2. The undertakings referred to in subparagraphs (a) and (b) of paragraph 1 of this Article shall be deemed to be an integral part of the ratification and shall have the force of ratification.

3. Any Member may by a subsequent declaration cancel in whole or in part any reservations made in its original declaration in virtue of subparagraphs (b), (c) or (d) of paragraph 1 of this Article.

The formal ratifications of this Convention shall be communicated to the Director-General of the International Labour Office for registration.

1. This Convention shall be binding only upon those Members of the International Labour Organisation whose ratifications have been registered with the Director-General.

2. It shall come into force twelve months after the date on which the ratifications of two Members have been registered with the Director-General.

3. Thereafter, this Convention shall come into force for any Member twelve months after the date on which its ratifications has been registered.

As soon as the ratifications of two Members of the International Labour Organisation have been registered, the Director-General of the International Labour Office shall so notify all the Members of the International Labour Organisation. He shall likewise notify them of the registration of ratifications which may be communicated subsequently by other Members of the Organisation.

1. A Member which has ratified this Convention may denounce it after the expiration of ten years from the date on which the Convention first comes into force, by an act communicated to the Director-General of the International Labour Office for registration. Such denunciation shall not take effect until one year after the date on which it is registered.

2. Each Member which has ratified this Convention and which does not, within the year following the expiration of the period of ten years mentioned in the preceding paragraph, exercise the right of denunciation provided for in this Article, will be bound for another period of ten years and, thereafter, may denounce this Convention at the expiration of each period of ten years under the terms provided for in this Article.
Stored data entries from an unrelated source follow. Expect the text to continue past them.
(** an operation on [cv] that is done, after which [cv'] is notified *)
Lemma finish_counts t th d closed evs cv who s s' :
  pool s !! t = Some th -> status_ th <> Waiting ->
  finish t th d closed evs (Some cv) who s = Some s' ->
  deq_ s' = d /\ isClose_ s' = closed /\ capacity_ s' = capacity_ s /\ (programs_ok (pool s) -> programs_ok (pool s')) /\
  (forall cv', cv' <> cv ->
     waiting cv' (pool s') = waiting cv' (pool s) /\ (woken cv' (pool s') + b2n (is_in Woken cv' th) = woken cv' (pool s))%nat) /\
  (waiting cv (pool s') = 0%nat \/
   (0 < waiting cv (pool s))%nat /\ (woken cv (pool s') + b2n (is_in Woken cv th) = S (woken cv (pool s)))%nat).
Proof.
  intros Ht Hs H. unfold finish in H.
  destruct (notify_one cv who _) as [ts|] eqn:E; [|done]. simpl in H; simplify_eq. simpl.
  split; [done|]. split; [done|]. split; [done|].
  split; [intros Hp; eapply notify_one_programs; [exact E|]; by apply programs_ok_next|].
  destruct (notify_one_counts _ _ _ _ E) as [Ho Hc].
  split.
  - intros cv' Hne. destruct (Ho cv' Hne) as [-> ->]. by apply next_op_counts.
  - destruct (next_op_counts (pool s) t th cv Ht Hs) as [Hw Hk].
    destruct Hc as [[Hc ->]|[Hc1 Hc2]]; [left; exact Hc|right; lia].
Qed.
(* ===== verification/WsSend.v ===== *)
(** * Messages that a connection sends

    include/netcore/connection.hpp: send_ws_msg and its variants, which frame a message
    and leave it to WS_manager (WsManager.v), and the double buffer of send_msg, which
    writes straight to the socket; a write is what direct_write is given. *)

From Stdlib Require Import ZArith Lia.
From stdpp Require Import base numbers list.
From S2P Require Import Prelude WebSocket WsManager.
Local Open Scope Z_scope.

(** ** Through the manager *)

(** WS_manager::send_ws_string *)
Definition manager_send_ws_string (fd : Z) (msg : bytes) (close : bool) : task := WsManager.send_ws_msg fd msg text close.

(** send_msg(header, data) *)
Definition send_msg_framed (fd : Z) (header data : bytes) : task := manager_send_ws_string fd (header ++ data) false.

Definition send_ws_msg (fd : Z) (msg : bytes) (op : opcode) : task :=
  send_msg_framed fd (format_header (Z.of_nat (length msg)) op) msg.
Definition send_ws_string (fd : Z) (msg : bytes) : task := send_ws_msg fd msg text.
Definition send_ws_binary (fd : Z) (msg : bytes) : task := send_ws_msg fd msg binary.

(** A frame inside a frame: what the peer takes for the message begins with the header
    that send_ws_msg made, and whatever was asked for it is a text. *)
Lemma framed_twice fd msg op :
  Z.of_nat (length msg) < 2 ^ 63 ->
  let inner := frame_head true op false (Z.of_nat (length msg)) ++ msg in
  send_msg (send_ws_msg fd msg op) = frame_head true text false (Z.of_nat (length inner)) ++ inner.
Proof.
  intros Hm inner. unfold send_ws_msg, send_msg_framed, manager_send_ws_string, WsManager.send_ws_msg, format_header. cbn [send_msg].
  rewrite !encode_header_rfc; [done|lia|].
  assert (length (frame_head true op false (Z.of_nat (length msg))) <= 10)%nat.
  { unfold frame_head, len_ext. repeat case_match; rewrite ?length_app, ?be_bytes_length; cbn [length]; lia. }
  rewrite encode_header_rfc, length_app by lia. lia.
Qed.

(** ** The double buffer *)

Record double_buffer := mk_buffers {
  inactive : list bytes;      (** buffers_[active_buffer_ ^ 1] *)
  active : list bytes;        (** buffers_[active_buffer_] *)
  active_buffer_ : Z;
  buffer_seq_ : bytes
}.
Definition new_buffers : double_buffer := mk_buffers [] [] 0 [].

Definition writing (b : double_buffer) : bool := negb (bool_decide (buffer_seq_ b = [])).

(** the other buffer becomes the active one, is written and cleared *)
Definition do_write_msg (b : double_buffer) : double_buffer * list bytes :=
  (mk_buffers (active b) [] (Z.lxor (active_buffer_ b) 1) [], inactive b).

(** send_msg(data) *)
Definition send_msg_direct (data : bytes) (b : double_buffer) : double_buffer * list bytes :=
  let b := mk_buffers (inactive b ++ [data]) (active b) (active_buffer_ b) (buffer_seq_ b) in
  if writing b then (b, []) else do_write_msg b.

Fixpoint send_all (l : list bytes) (b : double_buffer) : double_buffer * list bytes :=
  match l with
  | [] => (b, [])
  | data :: l => let '(b, out) := send_msg_direct data b in let '(b, out') := send_all l b in (b, out ++ out')
  end.

(** nothing ever makes buffer_seq_ longer, so that every message is written at once, in
    its turn, and none stays behind in a buffer *)
Lemma messages_written_at_once l :
  (send_all l new_buffers).2 = l /\ inactive (send_all l new_buffers).1 = [] /\ active (send_all l new_buffers).1 = [] /\
  active_buffer_ (send_all l new_buffers).1 = Z.of_nat (length l mod 2).
Proof.
  assert (forall l k, k = 0 \/ k = 1 ->
    send_all l (mk_buffers [] [] k []) = (mk_buffers [] [] ((k + Z.of_nat (length l)) mod 2) [], l)) as Hall.
  { clear l. induction l as [|d l IH]; intros k Hk; cbn [send_all].
    - destruct Hk as [-> | ->]; done.
    - change (send_msg_direct d (mk_buffers [] [] k [])) with (mk_buffers [] [] (Z.lxor k 1) [], [d]).
      cbv beta iota. rewrite IH by (destruct Hk as [-> | ->]; auto). cbn [app length]. do 2 f_equal.
      destruct Hk as [-> | ->]; cbn [Z.lxor]; rewrite Nat2Z.inj_succ.
      + change (Z.lxor 0 1) with 1. f_equal. lia.
      + change (Z.lxor 1 1) with 0. replace (1 + Z.succ (Z.of_nat (length l))) with (0 + Z.of_nat (length l) + 1 * 2) by lia.
        by rewrite Z_mod_plus_full. }
  unfold new_buffers. rewrite Hall by auto. cbn [fst snd inactive active active_buffer_]. split_and!; try done.
  rewrite Z.add_0_l, Nat2Z.inj_mod. done.
Qed.
Lemma build_step_inv size0 s s' : build_step s = Some s' -> counted_inv size0 s -> counted_inv size0 s'.
Proof.
  intros H I. pose proof I as [Hp Hc Hn Hs Ha Hb]. unfold build_step in H. destruct (addThread s) as [n|n|] eqn:E; [| |done].
  - set (k := size (_pool (base s))) in *.
    destruct (bool_decide (k < THREADPOOL_MAX_NUM)%nat && bool_decide (0 < n)%nat) eqn:Eb; injection H as <-.
    + apply andb_true_iff in Eb as [E1%bool_decide_eq_true E2%bool_decide_eq_true].
      pose proof (fresh_name _ _ I) as Hfresh. fold k in Hfresh.
      assert (size (<[thread_name k := At_loop]> (_pool (base s))) = S k) as Hk by (by apply map_size_insert_None).
      constructor; cbn [base addThread phases _idlThrNum put_worker _pool still_asked uncounted] in *.
      * intros i Hi. destruct (Hp i Hi) as [t Ht]. exists t. rewrite lookup_insert_ne; [done|]. intros <-. congruence.
      * unfold thrCount, busy_workers in *. cbn [base put_worker _pool phases]. rewrite Hk, Hc. fold k. lia.
      * intros i. rewrite Hk. destruct (decide (i = thread_name k)) as [->|Hne].
        -- rewrite lookup_insert_eq. split; [|done]. intros _. exists k. split; [lia|done].
        -- rewrite lookup_insert_ne by done. rewrite Hn. split; intros (j & Hj & ->); exists j; (split; [|done]); [lia|].
           destruct (decide (j = k)) as [->|]; [done|lia].
      * rewrite Hk. lia.
      * rewrite Hk. etransitivity; [|exact Ha]. f_equal. lia.
      * done.
    + constructor; cbn [base addThread phases _idlThrNum still_asked uncounted] in *; try done.
      apply andb_false_iff in Eb as [Eb%bool_decide_eq_false|Eb%bool_decide_eq_false]; lia.
  - injection H as <-. constructor; cbn [base addThread phases _idlThrNum still_asked uncounted] in *; try done.
    unfold thrCount, busy_workers in *. cbn [base phases] in *. lia.
Qed.
(* ===== verification/Uri.v ===== *)
(** * Uniform resource identifiers

    core/uri.hpp: uri_t::parse_from, url_encode and the context of a request.  The
    argument is a C string: its bytes up to the terminating NUL, none of them zero; a
    pointer is what is left of it, [*p] at the end is the NUL, and to read on from
    there is undefined ([Outside], [None]).  std::isalnum of a negative char is
    false, as it is in the "C" locale of the platform. *)

From Stdlib Require Import ZArith Lia.
From stdpp Require Import base numbers list strings sets.
From S2P Require Import Prelude CStd Utils.
Local Open Scope Z_scope.

(** ** Character classes *)

Definition is_unreserved (c : Z) : bool :=
  isalnum c || (c =? 45) || (c =? 46) || (c =? 95) || (c =? 126).
(** ! $ & ' ( ) * + , ; = *)
Definition is_sub_delim (c : Z) : bool :=
  (c =? 33) || (c =? 36) || (c =? 38) || (c =? 39) || (c =? 40) || (c =? 41) || (c =? 42) || (c =? 43) || (c =? 44) ||
  (c =? 59) || (c =? 61).
Definition is_user_info_character (c : Z) : bool := is_unreserved c || is_sub_delim c || (c =? 37) || (c =? 58).
Definition is_path_character (c : Z) : bool :=
  is_unreserved c || is_sub_delim c || (c =? 37) || (c =? 47) || (c =? 58) || (c =? 64).
Definition is_query_character (c : Z) : bool := is_path_character c || (c =? 63).
Definition is_authority_character (c : Z) : bool :=
  is_unreserved c || is_sub_delim c || (c =? 37) || (c =? 64) || (c =? 58) || (c =? 91) || (c =? 93).
Definition is_fragment_character (c : Z) : bool := is_query_character c.
Definition is_scheme_character (c : Z) : bool := isalnum c || (c =? 43) || (c =? 45) || (c =? 46).

(** ** The parser *)

Record uri_t := mk_uri {
  schema : bytes; uinfo : bytes; host : bytes; port : bytes;
  path : bytes; query : bytes; fragment : bytes;
  is_ssl : option bool           (** not initialised *)
}.

Definition new_uri : uri_t := mk_uri [] [] [] [] [] [] [] None.

Definition set_schema (s : bytes) (ssl : bool) (u : uri_t) : uri_t :=
  mk_uri s (uinfo u) (host u) (port u) (path u) (query u) (fragment u) (Some ssl).
Definition set_uinfo (s : bytes) (u : uri_t) : uri_t :=
  mk_uri (schema u) s (host u) (port u) (path u) (query u) (fragment u) (is_ssl u).
Definition set_host (s : bytes) (u : uri_t) : uri_t :=
  mk_uri (schema u) (uinfo u) s (port u) (path u) (query u) (fragment u) (is_ssl u).
Definition set_port (s : bytes) (u : uri_t) : uri_t :=
  mk_uri (schema u) (uinfo u) (host u) s (path u) (query u) (fragment u) (is_ssl u).
Definition set_path (s : bytes) (u : uri_t) : uri_t :=
  mk_uri (schema u) (uinfo u) (host u) (port u) s (query u) (fragment u) (is_ssl u).
Definition set_query (s : bytes) (u : uri_t) : uri_t :=
  mk_uri (schema u) (uinfo u) (host u) (port u) (path u) s (fragment u) (is_ssl u).
Definition set_fragment (s : bytes) (u : uri_t) : uri_t :=
  mk_uri (schema u) (uinfo u) (host u) (port u) (path u) (query u) s (is_ssl u).

(** *p *)
Definition star (p : bytes) : Z := match p with [] => 0 | c :: _ => c end.

Inductive scanned := Stops (taken rest : bytes) | Illegal | Outside.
At such times as it may consider necessary the Governing Body of the International Labour Office shall present to the General Conference a report on the working of this Convention and shall examine the desirability of placing on the agenda of the Conference the question of its revision in whole or in part.

1. Should the Conference adopt a new Convention revising this Convention in whole or in part, then, unless the new Convention otherwise provides:

  • (a) the ratification by a Member of the new revising Convention shall ipso jure involve the immediate denunciation of this Convention, notwithstanding the provisions of Article 17 above, if and when the new revising Convention shall have come into force;
  • (b) as from the date when the new revising Convention comes into force this Convention shall cease to be open to ratification by the Members.

2. This Convention shall in any case remain in force in its actual form and content for those Members which have ratified it but have not ratified the revising Convention.

The French and English texts of this Convention shall both be authentic.